In the entries that follow, the first line to write out is the one containing "if faults' =?", and the last is the one containing "(** ** Load limits and queries *)". Reproduce that stretch exactly, with nothing before or after it.

::: EXERCISE DATA :::

(* ===== verification/KernelGraphBoss.v ===== *)
(** * The kernel graph boss (source/dvp/dvp_kgraph/dvp_kgb.c)

    Manager selection, node configuration, the shared load table, and the
    verification and execution of a section.  The configuration modelled is
    the Linux PC build: [DVP_USE_LOAD_TABLE] and [DVP_OPTIMIZED_GRAPHS] are
    defined, [DVP_CONTINUE_ON_ERRORS] is not. *)
From S2P Require Import Prelude DvpTypes Perf KernelGraphManager.

(** ** Data (dvp_kgb.h) *)

Record DVP_Core_Load_t : Set := mkCoreLoad { maximumLoad : Z; currentLoad : Z }.
Record DVP_Load_t : Set := mkLoad { initialized : bool; cores : list DVP_Core_Load_t }.

Record DVP_t {W : Type} : Type := mkDVP {
  managers : list (DVP_GraphManager_t W);
  loads : DVP_Load_t }.
Arguments DVP_t : clear implicits.
Arguments mkDVP {W} managers loads.

Section Boss.
Context {W : Type}.
Implicit Types (dvp : DVP_t W) (w : W).

Definition numMgrs dvp : Z := Z.of_nat (length (managers dvp)).
Definition set_loads (l : DVP_Load_t) dvp : DVP_t W := mkDVP (managers dvp) l.

(** ** Manager selection *)

(** The scan of [DVP_GetNextManagerIndex] from index [i], with the best
    index and priority so far. *)
Fixpoint next_manager_loop (ms : list (DVP_GraphManager_t W)) (i prio : Z)
    (bestIdx bestPri : Z) : Z * Z :=
  match ms with
  | [] => (bestIdx, bestPri)
  | m :: ms' =>
      if enabled m && (priority m <=? bestPri) && (prio <? priority m)
      then next_manager_loop ms' (i + 1) prio i (priority m)
      else next_manager_loop ms' (i + 1) prio bestIdx bestPri
  end.

(** Result and the value stored through [pIndex], if any. *)
Definition DVP_GetNextManagerIndex dvp (prio : Z) : Z * option Z :=
  let '(idx, pri) := next_manager_loop (managers dvp) 0 prio 0 DVP_PRIORITY_MAX in
  if pri =? DVP_PRIORITY_MAX then (0, None) else (pri, Some idx).

Fixpoint find_kernel (ks : list DVP_CoreFunction_t) (k i : Z) : option Z :=
  match ks with
  | [] => None
  | f :: ks' => if cf_kernel f =? k then Some i else find_kernel ks' k (i + 1)
  end.

(** [Some i]: [DVP_TRUE] with [*pIndex = i]. *)
Definition DVP_GetManagerKernelIndex (m : DVP_GraphManager_t W) (k : Z) : option Z :=
  if negb (enabled m) || (handle m =? 0) then None
  else match kernels m with None => None | Some ks => find_kernel ks k 0 end.

Definition get_core (m : DVP_GraphManager_t W) : outcome DVP_Core_e :=
  c ← of_option (calls m); Done (getCore c).

(** ** Node configuration *)

(** The affinity scan: the first manager of the core that has the kernel.
    The core is asked of every manager, loaded or not. *)
Fixpoint affinity_loop (ms : list (DVP_GraphManager_t W)) (m aff k : Z)
    : outcome (option (Z * Z)) :=
  match ms with
  | [] => Done None
  | mg :: ms' =>
      c ← get_core mg;
      if core_value c =? aff then
        match DVP_GetManagerKernelIndex mg k with
        | Some f => Done (Some (m, f))
        | None => affinity_loop ms' (m + 1) aff k
        end
      else affinity_loop ms' (m + 1) aff k
  end.

(** The [do ... while (triedMgrs < numMgrs)] loop: the number of failed
    attempts and, after the [break], the indices found. *)
Fixpoint priority_loop (fuel : nat) dvp (k mgrPriority tried : Z)
    : outcome (Z * option (Z * Z)) :=
  match fuel with
  | O => NoFuel
  | S fuel' =>
      let '(p, oi) := DVP_GetNextManagerIndex dvp mgrPriority in
      found ← match oi with
              | None => Done None
              | Some m =>
                  mg ← of_option (aget (managers dvp) m);
                  Done (option_map (pair m) (DVP_GetManagerKernelIndex mg k))
              end;
      match found with
      | Some mf => Done (tried, Some mf)
      | None =>
          if tried + 1 <? numMgrs dvp then priority_loop fuel' dvp k p (tried + 1)
          else Done (tried + 1, None)
      end
  end.

(** [section->coreLoad[c] += managers[m].kernels[f].load] *)
Definition accumulate_load dvp (cl : list Z) (c m f : Z) : outcome (list Z) :=
  mg ← of_option (aget (managers dvp) m);
  fn ← of_option (aget (default [] (kernels mg)) f);
  old ← of_option (aget cl c);
  of_option (aset cl c (s32 (old + cf_load fn))).

(** One node: [true] when the node faulted. *)
Definition configure_node dvp (cl : list Z) (n : DVP_KernelNode_t)
    : outcome (bool * list Z * DVP_KernelNode_t) :=
  let k := kernel (header n) in
  let aff := affinity (header n) in
  byaff ← (if aff =? DVP_CORE_MIN then Done None else affinity_loop (managers dvp) 0 aff k);
  match byaff with
  | Some (m, f) =>
      cl' ← accumulate_load dvp cl aff m f;
      Done (false, cl', upd_header (fun h => set_configured DVP_TRUE (set_indices m f h)) n)
  | None =>
      let n := upd_header (set_affinity DVP_CORE_MIN) n in
      '(tried, found) ← priority_loop (S (length (managers dvp))) dvp k 0 0;
      if numMgrs dvp <=? tried
      then Done (true, cl, upd_header (set_error DVP_ERROR_NOT_IMPLEMENTED) n)
      else
        '(m, f) ← of_option found;
        mg ← of_option (aget (managers dvp) m);
        c ← get_core mg;
        cl' ← accumulate_load dvp cl (core_value c) m f;
        Done (false, cl', upd_header (fun h => set_configured DVP_TRUE (set_indices m f h)) n)
  end.

(** The node loop; it stops at the first fault. *)
Fixpoint configure_loop dvp (force : bool) (cl : list Z) (nodes : list DVP_KernelNode_t)
    : outcome (Z * list Z * list DVP_KernelNode_t) :=
  match nodes with
  | [] => Done (0, cl, [])
  | n :: ns =>
      if (configured (header n) =? DVP_FALSE) || force then
        '(fault, cl', n') ← configure_node dvp cl n;
        if fault : bool then Done (1, cl', n' :: ns)
        else
          '(faults, cl'', ns') ← configure_loop dvp force cl' ns;
          Done (faults, cl'', n' :: ns')
      else
        '(faults, cl'', ns') ← configure_loop dvp force cl ns;
        Done (faults, cl'', n :: ns')
  end.

(** Faults, the section with its new loads, and the nodes. *)
Definition DVP_ConfigureNodes dvp (section : DVP_KernelGraphSection_t)
    (nodes : list DVP_KernelNode_t) (force : bool)
    : outcome (Z * DVP_KernelGraphSection_t * list DVP_KernelNode_t) :=
  '(faults, cl, nodes') ← configure_loop dvp force (coreLoad section) nodes;
  Done (faults, set_coreLoad cl section, nodes').

(** ** The load table *)

(** [cores[c].currentLoad += d] *)
Definition bump (d : Z) (l : DVP_Core_Load_t) : DVP_Core_Load_t :=
  mkCoreLoad (maximumLoad l) (s32 (currentLoad l + d)).
Definition bump_core (cs : list DVP_Core_Load_t) (c d : Z) : outcome (list DVP_Core_Load_t) :=
  l ← of_option (aget cs c); of_option (aset cs c (bump d l)).

(** [for (; c > DVP_CORE_MIN; c--)], for the [n] cores below. *)
Fixpoint unwind_loads (n : nat) (cs : list DVP_Core_Load_t) (cl : list Z)
    : outcome (list DVP_Core_Load_t) :=
  match n with
  | O => Done cs
  | S c =>
      d ← of_option (aget cl (Z.of_nat c));
      cs' ← bump_core cs (Z.of_nat c) (- d);
      unwind_loads c cs' cl
  end.

(** The commit loop over the cores [c .. c + fuel - 1]. *)
Fixpoint commit_loads (fuel c : nat) (cs : list DVP_Core_Load_t) (cl : list Z)
    : outcome (bool * list DVP_Core_Load_t) :=
  match fuel with
  | O => Done (true, cs)
  | S fuel' =>
      d ← of_option (aget cl (Z.of_nat c));
      cs' ← bump_core cs (Z.of_nat c) d;
      l ← of_option (aget cs' (Z.of_nat c));
      if maximumLoad l <? currentLoad l
      then cs'' ← unwind_loads (S c) cs' cl; Done (false, cs'')
      else commit_loads fuel' (S c) cs' cl
  end.

Definition num_cores : nat := Z.to_nat DVP_CORE_MAX.

(** The two handles are never null at the call sites; the guard that is
    left is the empty section. *)
Definition DVP_CommitLoad dvp (section : DVP_KernelGraphSection_t) : outcome (bool * DVP_t W) :=
  if numNodes section =? 0 then Done (false, dvp)
  else
    '(ret, cs) ← commit_loads num_cores 0 (cores (loads dvp)) (coreLoad section);
    Done (ret, set_loads (mkLoad (initialized (loads dvp)) cs) dvp).

Fixpoint decommit_loads (fuel c : nat) (cs : list DVP_Core_Load_t) (cl : list Z)
    : outcome (list DVP_Core_Load_t) :=
  match fuel with
  | O => Done cs
  | S fuel' =>
      d ← of_option (aget cl (Z.of_nat c));
      cs' ← bump_core cs (Z.of_nat c) (- d);
      decommit_loads fuel' (S c) cs' cl
  end.

Definition DVP_DecommitLoad dvp (section : DVP_KernelGraphSection_t) : outcome (DVP_t W) :=
  cs ← decommit_loads num_cores 0 (cores (loads dvp)) (coreLoad section);
  Done (set_loads (mkLoad (initialized (loads dvp)) cs) dvp).

(** ** Verification and execution

    [nodes] is the array [section->pNodes[0 .. section->numNodes)]. *)

(** The inner [for (i = n+1; ...)] loop: how many of the following nodes are
    on the same manager. *)
Fixpoint count_run (target : Z) (rest : list DVP_KernelNode_t) : Z :=
  match rest with
  | [] => 0
  | x :: rest' => if mgrIndex (header x) =? target then 1 + count_run target rest' else 0
  end.

(** The manager of node [n] and the size of the subgraph that starts there. *)
Definition subgraph_at dvp (nodes : list DVP_KernelNode_t) (n : Z)
    : outcome (DVP_GraphManager_Calls_t W * Z) :=
  nd ← of_option (aget nodes n);
  mg ← of_option (aget (managers dvp) (mgrIndex (header nd)));
  c ← of_option (calls mg);
  Done (c, 1 + count_run (mgrIndex (header nd)) (drop (S (Z.to_nat n)) nodes)).

Fixpoint verify_loop (fuel : nat) dvp w (nodes : list DVP_KernelNode_t) (num n verified : Z)
    : outcome (W * list DVP_KernelNode_t * Z) :=
  if n <? num then
    match fuel with
    | O => NoFuel
    | S fuel' =>
        '(c, cnt) ← subgraph_at dvp nodes n;
        let '(w', nodes', k) := verify c w nodes n cnt in
        verify_loop fuel' dvp w' nodes' num (n + cnt) (u32 (verified + k))
    end
  else Done (w, nodes, verified).

(** Number verified, the section and the nodes. *)
Definition DVP_KernelGraphBoss_Verify dvp w (section : DVP_KernelGraphSection_t)
    (nodes : list DVP_KernelNode_t)
    : outcome (Z * W * DVP_KernelGraphSection_t * list DVP_KernelNode_t) :=
  '(faults, section', nodes') ← DVP_ConfigureNodes dvp section nodes false;
  if faults =? 0 then
    '(w', nodes'', v) ← verify_loop (length nodes) dvp w nodes' (numNodes section) 0 0;
    Done (v, w', section', nodes'')
  else Done (0, w, section', nodes').

Fixpoint execute_loop (fuel : nat) dvp w (nodes : list DVP_KernelNode_t) (num n processed : Z)
    (sync : bool) : outcome (W * list DVP_KernelNode_t * Z) :=
  if n <? num then
    match fuel with
    | O => NoFuel
    | S fuel' =>
        '(c, cnt) ← subgraph_at dvp nodes n;
        let '(w', nodes', k) := manager c w nodes n cnt sync in
        let processed := u32 (processed + k) in
        if negb (k =? cnt) then Done (w', nodes', processed)
        else execute_loop fuel' dvp w' nodes' num (n + cnt) processed sync
    end
  else Done (w, nodes, processed).

Record process_state : Type := mkPS {
  ps_dvp : DVP_t W; ps_w : W; ps_section : DVP_KernelGraphSection_t;
  ps_nodes : list DVP_KernelNode_t; ps_processed : Z; ps_faults : Z }.

(** The [do ... while (faults == 0)] loop: commit and execute, or
    reconfigure and try again. *)
Fixpoint process_loop (fuel : nat) (sync : bool) (s : process_state) : outcome process_state :=
  match fuel with
  | O => NoFuel
  | S fuel' =>
      let '(mkPS dvp w sec nodes processed faults) := s in
      '(committed, dvp1) ← (if faults =? 0 then DVP_CommitLoad dvp sec else Done (false, dvp));
      if committed : bool then
        '(w', nodes', processed') ←
          execute_loop (length nodes) dvp1 w nodes (numNodes sec) 0 processed sync;
        dvp2 ← DVP_DecommitLoad dvp1 sec;
        Done (mkPS dvp2 w' sec nodes' processed' faults)
      else
        '(faults', sec', nodes') ← DVP_ConfigureNodes dvp1 sec nodes true;
        let s' := mkPS dvp1 w sec' nodes' processed faults' in
        if faults' =? 0 then process_loop fuel' sync s' else Done s'
  end.

(** [t0] and [t1] are the clock readings around the loop. *)
Definition DVP_KernelGraphBoss_Process (fuel : nat) dvp w (section : DVP_KernelGraphSection_t)
    (nodes : list DVP_KernelNode_t) (sync : bool) (t0 t1 : Z) : outcome process_state :=
  let section := set_sperf (DVP_PerformanceStart t0 (sperf section)) section in
  s ← process_loop fuel sync (mkPS dvp w section nodes 0 0);
  p ← DVP_PerformanceStop t1 (sperf (ps_section s));
  Done (mkPS (ps_dvp s) (ps_w s) (set_sperf p (ps_section s)) (ps_nodes s)
             (ps_processed s) (ps_faults s)).

(** ** Load limits and queries *)

(** Run [step] for every enabled manager of core [c]. *)
Fixpoint for_core_managers {S} (ms : list (DVP_GraphManager_t W)) (c : Z)
    (step : DVP_GraphManager_t W -> DVP_GraphManager_Calls_t W -> S -> outcome S) (s : S) : outcome S :=
  match ms with
  | [] => Done s
  | m :: ms' =>
      if enabled m then
        cl ← of_option (calls m);
        if core_value (getCore cl) =? c
        then s' ← step m cl s; for_core_managers ms' c step s'
        else for_core_managers ms' c step s
      else for_core_managers ms' c step s
  end.

Definition DVP_SetMaxLoad dvp (core load : Z) : outcome (DVP_t W) :=
  for_core_managers (managers dvp) core (fun _ _ d =>
    if initialized (loads d) then
      l ← of_option (aget (cores (loads d)) core);
      cs ← of_option (aset (cores (loads d)) core (mkCoreLoad (s32 load) (currentLoad l)));
      Done (set_loads (mkLoad true cs) d)
    else Done d) dvp.

(** The table's limit and the hardware limit stored through [pCoreMax]. *)
Definition DVP_GetMaxLoad dvp (core coreMax : Z) : outcome (Z * Z) :=
  for_core_managers (managers dvp) core (fun _ cl '(load, _) =>
    if initialized (loads dvp) then
      l ← of_option (aget (cores (loads dvp)) core);
      Done (u32 (maximumLoad l), getLoad cl)
    else Done (load, getLoad cl)) (0, coreMax).

Definition DVP_KN_LIBRARY_START : Z := 0x40000000.
Definition DVP_KL_LIBRARY_MAX : Z := 0xFF.
Definition DVP_KN_LIBRARY_MASK (k : Z) : Z := Z.shiftr (Z.land 0x000FF000 k) 12.

(** [DVP_CoreInfo_t]; [ci_kernels] is the last table stored. *)
Record DVP_CoreInfo_t : Type := mkCoreInfo {
  ci_enabled : bool; ci_libraries : list bool;
  ci_kernels : option (list DVP_CoreFunction_t); ci_numKernels : Z }.

Fixpoint mark_libraries (ks : list DVP_CoreFunction_t) (libs : list bool) : outcome (list bool) :=
  match ks with
  | [] => Done libs
  | f :: ks' =>
      if DVP_KN_LIBRARY_START <? cf_kernel f
      then libs' ← of_option (aset libs (DVP_KN_LIBRARY_MASK (cf_kernel f)) true);
           mark_libraries ks' libs'
      else mark_libraries ks' libs
  end.

Definition DVP_QueryCore dvp (core : Z) (info : DVP_CoreInfo_t) : outcome DVP_CoreInfo_t :=
  '(found, i) ← for_core_managers (managers dvp) core (fun m _ '(_, i) =>
      libs ← mark_libraries (default [] (kernels m)) (ci_libraries i);
      Done (true, mkCoreInfo true libs (kernels m) (u32 (ci_numKernels i + numSupportedKernels m))))
    (false, info);
  if found : bool then Done i
  else Done (mkCoreInfo false (ci_libraries i) (ci_kernels i) (ci_numKernels i)).

Fixpoint query_kernel_loop (ms : list (DVP_GraphManager_t W)) (k core : Z) : outcome bool :=
  match ms with
  | [] => Done false
  | m :: ms' =>
      if enabled m then
        cl ← of_option (calls m);
        if (core_value (getCore cl) =? core)
           && existsb (fun f => cf_kernel f =? k) (default [] (kernels m))
        then Done true else query_kernel_loop ms' k core
      else query_kernel_loop ms' k core
  end.
Definition DVP_QueryCoreForKernel dvp (k core : Z) : outcome bool :=
  query_kernel_loop (managers dvp) k core.

End Boss.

:::

COMPLETED TASK:
        if faults' =? 0 then process_loop fuel' sync s' else Done s'
  end.

(** [t0] and [t1] are the clock readings around the loop. *)
Definition DVP_KernelGraphBoss_Process (fuel : nat) dvp w (section : DVP_KernelGraphSection_t)
    (nodes : list DVP_KernelNode_t) (sync : bool) (t0 t1 : Z) : outcome process_state :=
  let section := set_sperf (DVP_PerformanceStart t0 (sperf section)) section in
  s ← process_loop fuel sync (mkPS dvp w section nodes 0 0);
  p ← DVP_PerformanceStop t1 (sperf (ps_section s));
  Done (mkPS (ps_dvp s) (ps_w s) (set_sperf p (ps_section s)) (ps_nodes s)
             (ps_processed s) (ps_faults s)).

(** ** Load limits and queries *)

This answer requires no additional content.